New research chips away at the "irreducible complexity" argument behind intelligent design.

Lehigh biochemistry professor Michael Behe and his cronies in the intelligent design community have attempted to poke holes in evolutionary theory using an idea dubbed “irreducible complexity”—the notion that complex systems with interdependent parts could not have evolved through Darwinian trial and error and must be the work of a creator, since the absence of any single part makes the whole system void. However, a paper published in the April 7th issue of Science provides the first experimental proof that “irreducible complexity” is a misnomer, and that even the most complex systems come into being through Darwinian natural selection.

“We weren’t motivated by irreducible complexity,” said Joe Thornton, an evolutionary biologist at the University of Oregon and a co-author of the paper. “How complexity evolved is a longstanding issue in evolutionary biology per se, and it’s once we saw our results that we realized the implications for the social debate.”

Thornton’s team has been studying one example of a complex system in which each part defines the function of the other: the partnerships between hormones and the proteins on cell walls, or receptors, that bind them. The researchers looked specifically at the hormone aldosterone, which controls behavior and kidney function, and its receptor.

“[This pairing] is a great model for the problem of the evolution of complexity,” said Thornton. “How do these multi-part systems—where the function of one part depends on the other part—evolve?”

Thornton and his co-investigators used computational methods to deduce the gene structure of a long-gone ancestor of aldosterone’s receptor. They then synthesized the receptor in the lab. After recovering the ancient receptor—which they estimate to be a 450-million-year-old receptor that would have been present in the ancestor of all jawed vertebrates—Thornton’s team tested modern day hormones that would activate it. Although aldosterone did not evolve until many millions of years after the extinction of the ancient hormone receptor, Thornton found that it and the ancient receptor were compatible.

This cross-generational partnership is made possible, Thornton explained, by the similarity in form between aldosterone and the ancient hormone that once partnered with the receptor.

“The story is basically that a new hormone evolved later and exploited a receptor that had a different function previously to take part in a new partnership,” said Thornton.

The principal at work in the evolution of complex systems is molecular exploitation: when an individual component casts around for other materials that might work together with it, even though those elements might have evolved as parts of other systems.

“Evolution assembles these complex systems by exploiting parts that are already present for other purposes, drawing them into new complexes and giving them new functions through very subtle changes in their sequences and in their structures,” Thornton said.

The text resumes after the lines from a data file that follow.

Lemma select_session_id_finds (k : nat) :
  forall fuel next,
    (k < fuel)%nat ->
    Int.INT32_MIN <= next <= Int.INT32_MAX ->
    is_free c e stream (Int.wrap32 (next + Z.of_nat k)) ->
    exists id next', select_session_id fuel c e stream next = Some (id, next').
Proof.
  induction k as [|k IH]; intros fuel next Hfuel Hnext Hfree;
    (destruct fuel as [|fuel]; [lia|]); simpl.
  - rewrite Z.add_0_r, wrap32_in_range in Hfree by assumption.
    destruct Hfree as [-> ->]. simpl. eauto.
  - destruct (is_reserved c next || is_in_use c e stream next); [|eauto].
    apply IH; [lia|apply wrap32_range|].
    unfold advance. rewrite wrap32_add_l.
    now replace (next + 1 + Z.of_nat k) with (next + Z.of_nat (S k)) by lia.
Qed.

Lemma is_in_use_false (id : Z) :
  is_in_use c e stream id = false ->
  forall p,
    In p (network_publications c) ->
    endpoint p = e -> Conductor.stream_id p = stream ->
    Conductor.session_id p <> id.
Proof.
  intros Huse p Hin He Hs Hid.
  assert (Htrue : is_in_use c e stream id = true); [|congruence].
  apply existsb_exists. exists p. split; [assumption|].
  now rewrite He, Hs, Hid, String.eqb_refl, !Z.eqb_refl.
Qed.

End SessionId.

(** C5.  Against the session-id selection modelled from the
    specification: as long as some session id is neither reserved nor
    in use on the (endpoint, streamId), the conductor assigns one; the
    assigned id is outside [[reservedLow, reservedHigh]] and differs
    from every session id in use on the same (endpoint, streamId); the
    counter is left one past the assigned id, and advancing it wraps
    from INT32_MAX to INT32_MIN. *)
Theorem assign_session_id_avoids_reserved_and_used
    (c : Conductor.aeron_driver_conductor_t) (e : string) (stream : Z)
    (unused : Z) :
  Int.INT32_MIN <= Conductor.next_session_id c <= Int.INT32_MAX ->
  Int.INT32_MIN <= unused <= Int.INT32_MAX ->
  Conductor.is_reserved c unused = false ->
  Conductor.is_in_use c e stream unused = false ->
  exists id c',
    Conductor.assign_session_id c e stream = Some (id, c')
    /\ ~ (Conductor.publication_reserved_session_id_low c <= id
          <= Conductor.publication_reserved_session_id_high c)
    /\ (forall p,
          In p (Conductor.network_publications c) ->
          Conductor.endpoint p = e -> Conductor.stream_id p = stream ->
          Conductor.session_id p <> id)
    /\ Conductor.next_session_id c' = Conductor.advance id
    /\ Conductor.advance Int.INT32_MAX = Int.INT32_MIN.
Proof.
  intros Hnext Hunused Hres Huse.
  set (k := (unused - Conductor.next_session_id c) mod 2 ^ 32).
  assert (Hk : 0 <= k < 2 ^ 32) by (apply Z.mod_pos_bound; lia).
  destruct (select_session_id_finds c e stream (Z.to_nat k) (Z.to_nat (2 ^ 32))
              (Conductor.next_session_id c)) as (id & next' & Hsel).
  - lia.
  - assumption.
  - rewrite Z2Nat.id by lia.
    replace (Int.wrap32 (Conductor.next_session_id c + k)) with unused;
      [now split|].
    unfold k, Int.wrap32. rewrite <- Z.add_assoc, (Z.add_comm (_ mod _)).
    rewrite Z.add_assoc, Zplus_mod_idemp_r.
    replace (Conductor.next_session_id c + 2 ^ 31
             + (unused - Conductor.next_session_id c))
      with (unused + 2 ^ 31) by lia.
    unfold Int.INT32_MIN, Int.INT32_MAX in Hunused.
    rewrite Z.mod_small; lia.
  - exists id. eexists. unfold Conductor.assign_session_id. rewrite Hsel.
    destruct (select_session_id_sound c e stream _ _ _ _ Hsel) as [[Hr Hu] ->].
    split; [reflexivity|]. split; [|split; [|split; reflexivity]].
    + unfold Conductor.is_reserved in Hr.
      apply andb_false_iff in Hr as [Hr|Hr]; [apply Z.leb_gt in Hr|apply Z.leb_gt in Hr];
        lia.
    + now apply is_in_use_false.
Qed.
(* ===== verification/_CoqProject ===== *)
-Q . S2P
Prelude.v
Promise.v
JsString.v
Matcher.v
JsObject.v
ImageData.v
Listing.v
CodeUnits.v
Page.v
Copy.v
Async.v
View.v
Dom.v
Observe.v
Query.v
Browser.v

While the mutually dependent parts do not evolve to be perfectly complementary to one another, after molecular exploitation, they cleave together and create an illusion of irreducible complexity.

“Such studies solidly refute all parts of the intelligent design argument,” wrote Christoph Adami, of the Keck Graduate Institute of Applied Life Sciences, in an introduction to the Science paper. “Those ‘alternate’ ideas, unlike the hypotheses investigated in these papers, remain thoroughly untested. Consequently, whatever debate remains must be characterized as purely political.”